830 S.E.2d 14
S.C.2019Background
- Kenneth Campbell pled (Alford) to sexual offenses against minors, served prison time, and the State sought his civil commitment as a sexually violent predator (SVP) under S.C. law.
- Two psychiatrists testified: Dr. Gomez (State) opined Campbell was highly likely to reoffend; Dr. Gehle (defense) diagnosed pedophilic disorder but opined Campbell was unlikely to reoffend based on testing and institutional behavior.
- On cross-examination, the State asked Dr. Gehle about a prior, unrelated pre-commitment evaluation she performed of Michael Thomas and had her read Thomas’s arrest warrant (charging rape) into the record.
- The State emphasized Thomas’s subsequent arrest to argue Dr. Gehle had been "wrong" before and urged the jury to fear Campbell would reoffend if released.
- The jury found Campbell met the SVP criteria and ordered civil commitment; the court of appeals affirmed.

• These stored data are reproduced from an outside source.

(** ** Numbers *)

Definition KCDATA_DESC_MAXLEN : Z := 32.
Definition KCDATA_FLAGS_STRUCT_PADDING_MASK : Z := 0xf.
Definition KCDATA_FLAGS_STRUCT_HAS_PADDING : Z := 0x80.
Definition KCDATA_ALIGNMENT_SIZE : Z := 0x10.
Definition KCS_SUBTYPE_FLAGS_NONE : Z := 0x0.
Definition KCS_SUBTYPE_FLAGS_ARRAY : Z := 0x1.
Definition KCS_SUBTYPE_FLAGS_STRUCT : Z := 0x2.
Definition KCS_SUBTYPE_FLAGS_MERGE : Z := 0x4.
Definition KCDATA_TYPE_INVALID : Z := 0x0.
Definition KCDATA_TYPE_STRING_DESC : Z := 0x1.
Definition KCDATA_TYPE_UINT32_DESC : Z := 0x2.
Definition KCDATA_TYPE_UINT64_DESC : Z := 0x3.
Definition KCDATA_TYPE_INT32_DESC : Z := 0x4.
Definition KCDATA_TYPE_INT64_DESC : Z := 0x5.
Definition KCDATA_TYPE_BINDATA_DESC : Z := 0x6.
Definition KCDATA_TYPE_ARRAY : Z := 0x11.
Definition KCDATA_TYPE_TYPEDEFINTION : Z := 0x12.
Definition KCDATA_TYPE_CONTAINER_BEGIN : Z := 0x13.
Definition KCDATA_TYPE_CONTAINER_END : Z := 0x14.
Definition KCDATA_TYPE_ARRAY_PAD0 : Z := 0x20.
Definition KCDATA_TYPE_ARRAY_PAD1 : Z := 0x21.
Definition KCDATA_TYPE_ARRAY_PAD2 : Z := 0x22.
Definition KCDATA_TYPE_ARRAY_PAD3 : Z := 0x23.
Definition KCDATA_TYPE_ARRAY_PAD4 : Z := 0x24.
Definition KCDATA_TYPE_ARRAY_PAD5 : Z := 0x25.
Definition KCDATA_TYPE_ARRAY_PAD6 : Z := 0x26.
Definition KCDATA_TYPE_ARRAY_PAD7 : Z := 0x27.
Definition KCDATA_TYPE_ARRAY_PAD8 : Z := 0x28.
Definition KCDATA_TYPE_ARRAY_PAD9 : Z := 0x29.
Definition KCDATA_TYPE_ARRAY_PADa : Z := 0x2a.
Definition KCDATA_TYPE_ARRAY_PADb : Z := 0x2b.
Definition KCDATA_TYPE_ARRAY_PADc : Z := 0x2c.
Definition KCDATA_TYPE_ARRAY_PADd : Z := 0x2d.
Definition KCDATA_TYPE_ARRAY_PADe : Z := 0x2e.
Definition KCDATA_TYPE_ARRAY_PADf : Z := 0x2f.
Definition KCDATA_TYPE_LIBRARY_LOADINFO : Z := 0x30.
Definition KCDATA_TYPE_LIBRARY_LOADINFO64 : Z := 0x31.
Definition KCDATA_TYPE_TIMEBASE : Z := 0x32.
Definition KCDATA_TYPE_MACH_ABSOLUTE_TIME : Z := 0x33.
Definition KCDATA_TYPE_TIMEVAL : Z := 0x34.
Definition KCDATA_TYPE_USECS_SINCE_EPOCH : Z := 0x35.
Definition KCDATA_TYPE_PID : Z := 0x36.
Definition KCDATA_TYPE_PROCNAME : Z := 0x37.
Definition KCDATA_TYPE_NESTED_KCDATA : Z := 0x38.
Definition KCDATA_TYPE_BUFFER_END : Z := 0xf19158ed.
Definition KCDATA_BUFFER_BEGIN_CRASHINFO : Z := 0xdeadf157.
Definition KCDATA_BUFFER_BEGIN_STACKSHOT : Z := 0x59a25807.
Definition KCDATA_BUFFER_BEGIN_DELTA_STACKSHOT : Z := 0xde17a59a.
Definition KCDATA_BUFFER_BEGIN_OS_REASON : Z := 0x53a20900.
Definition KCDATA_BUFFER_BEGIN_XNUPOST_CONFIG : Z := 0x1e21c09f.
Definition XNUPOST_KCTYPE_TESTCONFIG : Z := 0x1040.
Definition STACKSHOT_IO_NUM_PRIORITIES : Z := 4.
Definition STACKSHOT_KCTYPE_IOSTATS : Z := 0x901.
Definition STACKSHOT_KCTYPE_GLOBAL_MEM_STATS : Z := 0x902.
Definition STACKSHOT_KCCONTAINER_TASK : Z := 0x903.
Definition STACKSHOT_KCCONTAINER_THREAD : Z := 0x904.
Definition STACKSHOT_KCTYPE_TASK_SNAPSHOT : Z := 0x905.
Definition STACKSHOT_KCTYPE_THREAD_SNAPSHOT : Z := 0x906.
Definition STACKSHOT_KCTYPE_DONATING_PIDS : Z := 0x907.
Definition STACKSHOT_KCTYPE_SHAREDCACHE_LOADINFO : Z := 0x908.
Definition STACKSHOT_KCTYPE_THREAD_NAME : Z := 0x909.
Definition STACKSHOT_KCTYPE_KERN_STACKFRAME : Z := 0x90a.
Definition STACKSHOT_KCTYPE_KERN_STACKFRAME64 : Z := 0x90b.
Definition STACKSHOT_KCTYPE_USER_STACKFRAME : Z := 0x90c.
Definition STACKSHOT_KCTYPE_USER_STACKFRAME64 : Z := 0x90d.
Definition STACKSHOT_KCTYPE_BOOTARGS : Z := 0x90e.
Definition STACKSHOT_KCTYPE_OSVERSION : Z := 0x90f.
Definition STACKSHOT_KCTYPE_KERN_PAGE_SIZE : Z := 0x910.
Definition STACKSHOT_KCTYPE_JETSAM_LEVEL : Z := 0x911.
Definition STACKSHOT_KCTYPE_DELTA_SINCE_TIMESTAMP : Z := 0x912.
Definition STACKSHOT_KCTYPE_KERN_STACKLR : Z := 0x913.
Definition STACKSHOT_KCTYPE_KERN_STACKLR64 : Z := 0x914.
Definition STACKSHOT_KCTYPE_USER_STACKLR : Z := 0x915.
Definition STACKSHOT_KCTYPE_USER_STACKLR64 : Z := 0x916.
Definition STACKSHOT_KCTYPE_NONRUNNABLE_TIDS : Z := 0x917.
Definition STACKSHOT_KCTYPE_NONRUNNABLE_TASKS : Z := 0x918.
Definition STACKSHOT_KCTYPE_CPU_TIMES : Z := 0x919.
Definition STACKSHOT_KCTYPE_STACKSHOT_DURATION : Z := 0x91a.
Definition STACKSHOT_KCTYPE_STACKSHOT_FAULT_STATS : Z := 0x91b.
Definition STACKSHOT_KCTYPE_KERNELCACHE_LOADINFO : Z := 0x91c.
Definition STACKSHOT_KCTYPE_THREAD_WAITINFO : Z := 0x91d.
Definition STACKSHOT_KCTYPE_THREAD_GROUP_SNAPSHOT : Z := 0x91e.
Definition STACKSHOT_KCTYPE_THREAD_GROUP : Z := 0x91f.
Definition STACKSHOT_KCTYPE_JETSAM_COALITION_SNAPSHOT : Z := 0x920.
Definition STACKSHOT_KCTYPE_JETSAM_COALITION : Z := 0x921.
Definition STACKSHOT_KCTYPE_THREAD_POLICY_VERSION : Z := 0x922.
Definition STACKSHOT_KCTYPE_INSTRS_CYCLES : Z := 0x923.
Definition STACKSHOT_KCTYPE_USER_STACKTOP : Z := 0x924.
Definition STACKSHOT_KCTYPE_ASID : Z := 0x925.
Definition STACKSHOT_KCTYPE_PAGE_TABLES : Z := 0x926.
Definition STACKSHOT_KCTYPE_SYS_SHAREDCACHE_LAYOUT : Z := 0x927.
Definition STACKSHOT_KCTYPE_THREAD_DISPATCH_QUEUE_LABEL : Z := 0x928.
Definition STACKSHOT_KCTYPE_THREAD_TURNSTILEINFO : Z := 0x929.
Definition STACKSHOT_KCTYPE_TASK_DELTA_SNAPSHOT : Z := 0x940.
Definition STACKSHOT_KCTYPE_THREAD_DELTA_SNAPSHOT : Z := 0x941.
Definition TASK_CRASHINFO_BEGIN : Z := KCDATA_BUFFER_BEGIN_CRASHINFO.
Definition TASK_CRASHINFO_STRING_DESC : Z := KCDATA_TYPE_STRING_DESC.
Definition TASK_CRASHINFO_UINT32_DESC : Z := KCDATA_TYPE_UINT32_DESC.
Definition TASK_CRASHINFO_UINT64_DESC : Z := KCDATA_TYPE_UINT64_DESC.
Definition TASK_CRASHINFO_EXTMODINFO : Z := 0x801.
Definition TASK_CRASHINFO_BSDINFOWITHUNIQID : Z := 0x802.
Definition TASK_CRASHINFO_TASKDYLD_INFO : Z := 0x803.
Definition TASK_CRASHINFO_UUID : Z := 0x804.
Definition TASK_CRASHINFO_PID : Z := 0x805.
Definition TASK_CRASHINFO_PPID : Z := 0x806.
Definition TASK_CRASHINFO_RUSAGE : Z := 0x807.
Definition TASK_CRASHINFO_RUSAGE_INFO : Z := 0x808.
Definition TASK_CRASHINFO_PROC_NAME : Z := 0x809.
Definition TASK_CRASHINFO_PROC_STARTTIME : Z := 0x80b.
Definition TASK_CRASHINFO_USERSTACK : Z := 0x80c.
Definition TASK_CRASHINFO_ARGSLEN : Z := 0x80d.
Definition TASK_CRASHINFO_EXCEPTION_CODES : Z := 0x80e.
Definition TASK_CRASHINFO_PROC_PATH : Z := 0x80f.
Definition TASK_CRASHINFO_PROC_CSFLAGS : Z := 0x810.
Definition TASK_CRASHINFO_PROC_STATUS : Z := 0x811.
Definition TASK_CRASHINFO_UID : Z := 0x812.
Definition TASK_CRASHINFO_GID : Z := 0x813.
Definition TASK_CRASHINFO_PROC_ARGC : Z := 0x814.
Definition TASK_CRASHINFO_PROC_FLAGS : Z := 0x815.
Definition TASK_CRASHINFO_CPUTYPE : Z := 0x816.
Definition TASK_CRASHINFO_WORKQUEUEINFO : Z := 0x817.
Definition TASK_CRASHINFO_RESPONSIBLE_PID : Z := 0x818.
Definition TASK_CRASHINFO_DIRTY_FLAGS : Z := 0x819.
Definition TASK_CRASHINFO_CRASHED_THREADID : Z := 0x81a.
Definition TASK_CRASHINFO_COALITION_ID : Z := 0x81b.
Definition TASK_CRASHINFO_UDATA_PTRS : Z := 0x81c.
Definition TASK_CRASHINFO_MEMORY_LIMIT : Z := 0x81d.
Definition TASK_CRASHINFO_LEDGER_INTERNAL : Z := 0x81e.
Definition TASK_CRASHINFO_LEDGER_INTERNAL_COMPRESSED : Z := 0x81f.
Definition TASK_CRASHINFO_LEDGER_IOKIT_MAPPED : Z := 0x820.
Definition TASK_CRASHINFO_LEDGER_ALTERNATE_ACCOUNTING : Z := 0x821.
Definition TASK_CRASHINFO_LEDGER_ALTERNATE_ACCOUNTING_COMPRESSED : Z := 0x822.
Definition TASK_CRASHINFO_LEDGER_PURGEABLE_NONVOLATILE : Z := 0x823.
Definition TASK_CRASHINFO_LEDGER_PURGEABLE_NONVOLATILE_COMPRESSED : Z := 0x824.
Definition TASK_CRASHINFO_LEDGER_PAGE_TABLE : Z := 0x825.
Definition TASK_CRASHINFO_LEDGER_PHYS_FOOTPRINT : Z := 0x826.
Definition TASK_CRASHINFO_LEDGER_PHYS_FOOTPRINT_LIFETIME_MAX : Z := 0x827.
Definition TASK_CRASHINFO_LEDGER_NETWORK_NONVOLATILE : Z := 0x828.
Definition TASK_CRASHINFO_LEDGER_NETWORK_NONVOLATILE_COMPRESSED : Z := 0x829.
Definition TASK_CRASHINFO_LEDGER_WIRED_MEM : Z := 0x82a.
Definition TASK_CRASHINFO_PROC_PERSONA_ID : Z := 0x82b.
Definition TASK_CRASHINFO_MEMORY_LIMIT_INCREASE : Z := 0x82c.
Definition TASK_CRASHINFO_END : Z := KCDATA_TYPE_BUFFER_END.
Definition EXIT_REASON_SNAPSHOT : Z := 0x1001.
Definition EXIT_REASON_USER_DESC : Z := 0x1002.
Definition EXIT_REASON_USER_PAYLOAD : Z := 0x1003.
Definition EXIT_REASON_CODESIGNING_INFO : Z := 0x1004.
Definition EXIT_REASON_WORKLOOP_ID : Z := 0x1005.
Definition EXIT_REASON_DISPATCH_QUEUE_NO : Z := 0x1006.
Definition EXIT_REASON_CODESIG_PATH_MAX : Z := 1024.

- The South Carolina Supreme Court granted certiorari to decide whether the admission and use of the unrelated arrest warrant to impeach Dr. Gehle was improper and prejudicial.
Issues
| Issue | Plaintiff's Argument (Campbell) | Defendant's Argument (State) | Held |
|---|---|---|---|
| Admissibility of cross-examining Dr. Gehle about an unrelated defendant's arrest warrant | The warrant was irrelevant collateral evidence and, if admitted, was more prejudicial than probative; it improperly invited an emotional verdict | The impeachment was relevant to Dr. Gehle's credibility and proper cross-examination on whether she had erred in prior SVP evaluations | The warrant was marginally relevant but its probative value was substantially outweighed by unfair prejudice; admission was reversible error |
| Whether the State’s use of the warrant and closing argument constituted improper appeal to juror emotion/bias | The State mischaracterized the warrant and urged jurors to decide on fear of reoffense rather than statutory criteria | The State argued impeachment and highlighting consequences were proper parts of argument | The State’s characterization and closing emotional appeal unfairly prejudiced the jury, particularly because the case depended on expert credibility |
Key Cases Cited
- Carson v. CSX Transp., Inc., 400 S.C. 221, 734 S.E.2d 148 (discretionary review of evidentiary rulings)
- Yoho v. Thompson, 345 S.C. 361, 548 S.E.2d 584 (scope of cross-examination and credibility testing)
- State v. Jones, 343 S.C. 562, 541 S.E.2d 813 (impeachment permissible to assess witness sincerity and truthfulness)
- State v. Bailey, 279 S.C. 437, 308 S.E.2d 795 (collateral matters excluded from substantive proof)
- State v. Wilson, 345 S.C. 1, 545 S.E.2d 827 (evidence unduly prejudicial when it invites emotional decision-making)
- Tappeiner v. State, 416 S.C. 239, 785 S.E.2d 471 (improper emotional appeals in closing can be reversible when outcome hinges on credibility)
- State v. DuBose, 288 S.C. 226, 341 S.E.2d 785 (limits on contradicting a witness on collateral matters)
- State v. Starnes, 388 S.C. 590, 698 S.E.2d 604 (testimony is evidence; procedural limits on introducing evidence via witness reading)
Conclusion: The Supreme Court reversed and remanded for a new commitment proceeding, holding the State’s use of an unrelated arrest warrant to impeach the defense expert was unduly prejudicial and not harmless given the case turned on expert credibility.